Why Olympian Natalie Coughlin says swimming is anything but ‘boring’
Being a champion doesn’t mean winning every race. It’s also about character, bouncing back from setbacks, and continuing to move toward your goal. Natalie Coughlin, 33, is a 12-time Olympic medalist, three of them gold, but didn’t make the cut for the Rio Olympic Games in August.
“I’m bummed I’m not going to Rio, but it is what it is,” Coughlin said recently, adding that she is not using the word “retiring.” “So, I’ve always approached my goals with the intensity of controlling what I can control and letting everything else go. And then if I stumble or if I don’t achieve that goal, I evaluate what happened, what could I have done better and then move forward.”
Coughlin has the emotional discipline befitting a champion but, of course, also the physical discipline. She gets up at 4:15 a.m., has breakfast, and is warming up by 5 a.m. for a day at the pool that includes stretching, Pilates and yoga in addition to ab, back and shoulder work. Here, she chats with us about other winning habits, including her diet and mindful swimming.
Was being a competitor instilled in you since childhood?
It was just naturally there. I was just a born competitor.

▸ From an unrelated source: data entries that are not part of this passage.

(* ===== verification/CephxCrypto.v ===== *)
(** * The encryption of CephX

    Models [src/src/cephx/crypto.rs]: the two kinds of keys, AES-128 in CBC mode
    and the AES-256 profile of RFC 8009, which the source builds from single
    block encryptions with ciphertext stealing and a truncated HMAC; the magic
    envelope of every encrypted payload; and the challenge of the first
    authentication.  The block ciphers, the padded CBC mode and the HMACs are
    third-party crates: they are the class [CephxCrates], with the laws the
    client relies on in [CephxLaws]. *)

From S2P Require Import Prelude.
From Stdlib Require Import ZArith Lia Strings.Byte Strings.String.
From stdpp Require Import base option gmap sorting numbers list.

Open Scope Z_scope.

(** ** The crates *)

Class CephxCrates : Type := {
  aes256_encrypt_block : list byte -> list byte -> list byte;
  aes256_decrypt_block : list byte -> list byte -> list byte;
  cbc_aes128_encrypt : list byte -> list byte -> list byte -> list byte;
  cbc_aes128_decrypt : list byte -> list byte -> list byte -> option (list byte);
  hmac_sha384 : list byte -> list byte -> list byte;
  hmac_sha256 : list byte -> list byte -> list byte
}.
(* ===== verification/CephxCore.v ===== *)
(** * The payloads of CephX

    Models [src/src/cephx/core.rs] and the keys of [src/src/cephx/mod.rs]: the
    requests of an authentication, the replies with tickets and the connection
    secret, and the authorizers that prove to a service that the client holds a
    ticket.  A [Duration] is its number of nanoseconds. *)

From S2P Require Import Prelude Codec MapBase Text Frame Address BTree CephxCrypto.
From Stdlib Require Import ZArith Lia Strings.Byte Strings.String.
From stdpp Require Import base option gmap sorting numbers list.

Open Scope Z_scope.

(** ** Data *)

Definition AUTH_MODE_MON : Z := 10.
Definition CONNECTION_MODE_CRC : Z := 1.
Definition CONNECTION_MODE_SECURE : Z := 2.
Definition CONNECTION_SECRET_SIZE_SECURE : Z := 64.
Definition SERVICE_MONITOR : Z := 0x01.
Definition SERVICE_OSD : Z := 0x04.
Definition SERVICE_MANAGER : Z := 0x10.
Definition SERVICE_AUTH : Z := 0x20.
Definition CORE_ENTITY_CLIENT : Z := 0x08.
Definition GET_AUTH_SESSION_KEY : Z := 0x0100.
Definition GET_PRINCIPAL_SESSION_KEY : Z := 0x0200.

(** The first duration that is too long. *)
Definition duration_end : Z := 2 ^ 64 * 1000000000.

Record Credential : Type := mkCredential {
  cr_entity : list byte;
  cr_created_seconds : Z;
  cr_created_nanoseconds : Z;
  cr_secret : CryptoKey
}.

Record TicketBlob : Type := mkTicketBlob { tb_secret_id : Z; tb_blob : list byte }.

Record ServiceTicket : Type := mkServiceTicket {
  st_service_id : Z;
  st_ticket : TicketBlob;
  st_session_key : CryptoKey;
  st_expires_at : Z;
  st_renew_after : Z
}.

Record AuthSessionReply : Type := mkAuthSessionReply {
  as_request_type : Z;
  as_auth_session_key : CryptoKey;
  as_connection_secret : list byte;
  as_tickets : list (Z * ServiceTicket)
}.

Record Authorizer : Type := mkAuthorizer {
  az_base : list byte;
  az_payload : list byte;
  az_nonce : Z;
  az_service_id : Z
}.

(** [From<WireError>]. *)
Definition cephx_wire_error (e : WireError) : CephxError :=
  match e with
  | LimitExceeded => CX_LimitExceeded
  | Malformed | UnsupportedVersion _ _ => CX_MalformedPayload
  end.

(** [encoder.finish().map_err(Into::into)]. *)
Definition cephx_finish (e : Encoder) : result CephxError (list byte) :=
  map_err cephx_wire_error (Encoder_finish e).

(** ** Reading *)

Abbreviation CM := (DM CephxError).

Definition cephx_read_finish : CM unit := finish_with cephx_wire_error.

Definition cephx_finish_exact : CM unit :=
  _ ← cephx_read_finish;
  n ← remaining;
  throw_if (negb (n =? 0)) CX_MalformedPayload.

(** A decoder of its own on [payload]. *)
Definition reading {A} (payload : list byte) (max : Z) (m : CM A) : result CephxError A :=
  fst <$> m (Decoder_new payload max).

Definition encode_ticket_blob (e : Encoder) (t : TicketBlob) : Encoder :=
  Encoder_bytes (Encoder_u64 (Encoder_u8 e 1) (tb_secret_id t)) (tb_blob t).

Definition decode_ticket_blob (limits : CryptoLimits) : CM TicketBlob :=
  version ← rd Decoder_u8;
  secret_id ← rd Decoder_u64;
  blob ← rd Decoder_bytes;
  _ ← throw_if (negb (version =? 1)) CX_InvalidVersion;
  _ ← throw_if (cl_max_ticket_blob_bytes limits <? zlen blob) CX_LimitExceeded;
  mret (mkTicketBlob secret_id blob).

Definition decode_utime : CM Z :=
  seconds ← rd Decoder_u32;
  nanoseconds ← rd Decoder_u32;
  _ ← throw_if (1000000000 <=? nanoseconds) CX_MalformedPayload;
  mret (seconds * 1000000000 + nanoseconds).

Definition valid_key_parameters (type_id secret_length : Z) : bool :=
  (type_id =? CRYPTO_AES) && (secret_length =? 16)
  || (type_id =? CRYPTO_AES256_KRB5) && (secret_length =? 32).

Definition decode_secret_key (limits : CryptoLimits) : CM CryptoKey :=
  type_id ← rd Decoder_u16;
  _ ← decode_utime;
  len ← rd Decoder_u16;
  _ ← throw_if (negb (valid_key_parameters type_id len)) CX_UnsupportedType;
  _ ← throw_if (cl_max_decrypt_bytes limits <? len) CX_LimitExceeded;
  secret ← rd (fun d => Decoder_raw d len);
  mret (mkCryptoKey type_id secret).

(** ** Requests *)

Definition build_initial_payload (credential : Credential) (global_id : Z) (limits : CryptoLimits)
    : result CephxError (list byte) :=
  match strip_prefix_bytes (list_byte_of_string "client.") (cr_entity credential) with
  | None => Err CX_InvalidCredential
  | Some name =>
      let e := Encoder_new (cl_max_auth_bytes limits) in
      let e := Encoder_u8 e AUTH_MODE_MON in
      let e := Encoder_u32 e CORE_ENTITY_CLIENT in
      let e := Encoder_bytes e name in
      let e := Encoder_u64 e global_id in
      cephx_finish e
  end.

Definition parse_server_challenge (payload : list byte) (limits : CryptoLimits) : result CephxError Z :=
  if cl_max_auth_bytes limits <? zlen payload then Err CX_LimitExceeded
  else
    reading payload (cl_max_auth_bytes limits)
      (version ← rd Decoder_u8;
       challenge ← rd Decoder_u64;
       _ ← cephx_finish_exact;
       _ ← throw_if (negb (version =? 1)) CX_InvalidVersion;
       mret challenge).

Definition build_service_ticket_request (authorizer : list byte) (requested_keys : Z) (limits : CryptoLimits)
    : result CephxError (list byte) :=
  if cl_max_auth_bytes limits <? zlen authorizer then Err CX_LimitExceeded
  else
    let e := Encoder_new (cl_max_auth_bytes limits) in
    let e := Encoder_u16 e GET_PRINCIPAL_SESSION_KEY in
    let e := Encoder_raw e authorizer in
    let e := Encoder_u8 e 1 in
    let e := Encoder_u32 e requested_keys in
    cephx_finish e.

Section Core.
  Context {crates : CephxCrates}.

Definition build_challenge_request (credential : Credential) (server_challenge client_challenge : Z)
    (old_ticket : TicketBlob) (requested_keys : Z) (limits : CryptoLimits) : result CephxError (list byte) :=
  if cl_max_ticket_blob_bytes limits <? zlen (tb_blob old_ticket) then Err CX_LimitExceeded
  else
    challenge_key ← calculate_challenge (cr_secret credential) server_challenge client_challenge limits;
    let e := Encoder_new (cl_max_auth_bytes limits) in
    let e := Encoder_u16 e GET_AUTH_SESSION_KEY in
    let e := Encoder_u8 e 3 in
    let e := Encoder_u64 e client_challenge in
    let e := Encoder_u64 e challenge_key in
    let e := encode_ticket_blob e old_ticket in
    let e := Encoder_u32 e requested_keys in
    cephx_finish e.

(** ** Replies *)

Definition decode_envelope (key : CryptoKey) (usage : Z) (limits : CryptoLimits) : CM (list byte) :=
  encrypted ← rd Decoder_bytes;
  _ ← cephx_read_finish;
  lift (decrypt_with_magic key encrypted usage limits).

Definition decrypt_envelope (key : CryptoKey) (encoded : list byte) (usage : Z) (limits : CryptoLimits)
    : result CephxError (list byte) :=
  reading encoded (cl_max_auth_bytes limits)
    (value ← decode_envelope key usage limits;
     _ ← cephx_finish_exact;
     mret value).

(** What the encrypted part of a ticket says: its session key and validity. *)
Definition read_service_payload (payload : list byte) (limits : CryptoLimits) : result CephxError (CryptoKey * Z) :=
  reading payload (cl_max_auth_bytes limits)
    (version ← rd Decoder_u8;
     _ ← throw_if (negb (version =? 1)) CX_InvalidVersion;
     session_key ← decode_secret_key limits;
     validity ← decode_utime;
     _ ← cephx_finish_exact;
     mret (session_key, validity)).

Definition read_ticket_payload (existing_auth_key : option CryptoKey) (limits : CryptoLimits) : CM (list byte) :=
  flag ← rd Decoder_u8;
  if flag =? 0 then rd Decoder_bytes
  else if flag =? 1 then
    key ← lift (ok_or existing_auth_key CX_MissingTicket);
    encrypted ← decode_envelope key KEY_USAGE_TICKET_BLOB limits;
    lift (reading encrypted (cl_max_auth_bytes limits)
               (value ← rd Decoder_bytes; _ ← cephx_finish_exact; mret value))
  else throw CX_MalformedPayload.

I was always just über-competitive with everything that I did. I did gymnastics at an early age, even just playing games with my friends. My parents recognized that and steered me toward athletics and I found what I was best at was swimming.
What’s your philosophy toward a sport with so many ups and downs?
If I had any sort of mantra it’s just, “Trust in the journey.” Swimming and athletic goals -- it’s a very long process and it could be trying on your patience. But you just have to have faith in your coach and faith in the process, and just kind of enjoy the ride.
Swimming is pretty solitary. What are you thinking about during all those laps?
I think people sometimes look at swimming as “It’s so boring”… [But] It’s a great way to let the rest of the world disappear and for you to get with your own thoughts and your own body, and really just be mindful… If someone wants to just kind of reflect on their day that’s great but because I’m [training]… I am really, really focused on everything that I’m doing at that second and not worrying about what happened earlier that day or what’s going to happen later that day.
Food! What do you eat?
I make a smoothie that I take with me to the pool … it’ll have almond milk, almond butter, Chia seeds, frozen dark cherries, half of a banana and some Greek yogurt. It’s a really good way to get some good quality protein in and then you get all those wonderful antioxidants from the cherries that help repair your muscles and fight inflammation…That’s more of a recovery smoothie. If I was going to have a smoothie before practice or as a snack I usually do a green smoothie with kale, parsley, celery, frozen pineapple, banana, lots of lemon juice and lime juice. It’s just an easy way to get a lot of vegetables in a sitting without having to eat a giant salad… My diet isn’t too restrictive. I’ll never say ‘gluten free’ or ‘sugar free,’ or anything like that. But I do focus primarily on plants, so lots and lots of fruits and vegetables. And then, really good quality protein. So, I eat a lot of fish and poultry, but that doesn’t mean I don’t eat steak or anything. I try not to be too restrictive… I have counted calories in the past and it just makes me insanely neurotic.
Recovery is so important. How do you get it done?
Getting plenty of sleep … getting downtime in between training, fueling your body well with good food and then taking care of your body by seeing either a physical therapist or a massage therapist. You can foam roll or just stretch at home, little things like that. It’s truly amazing how much they pay off.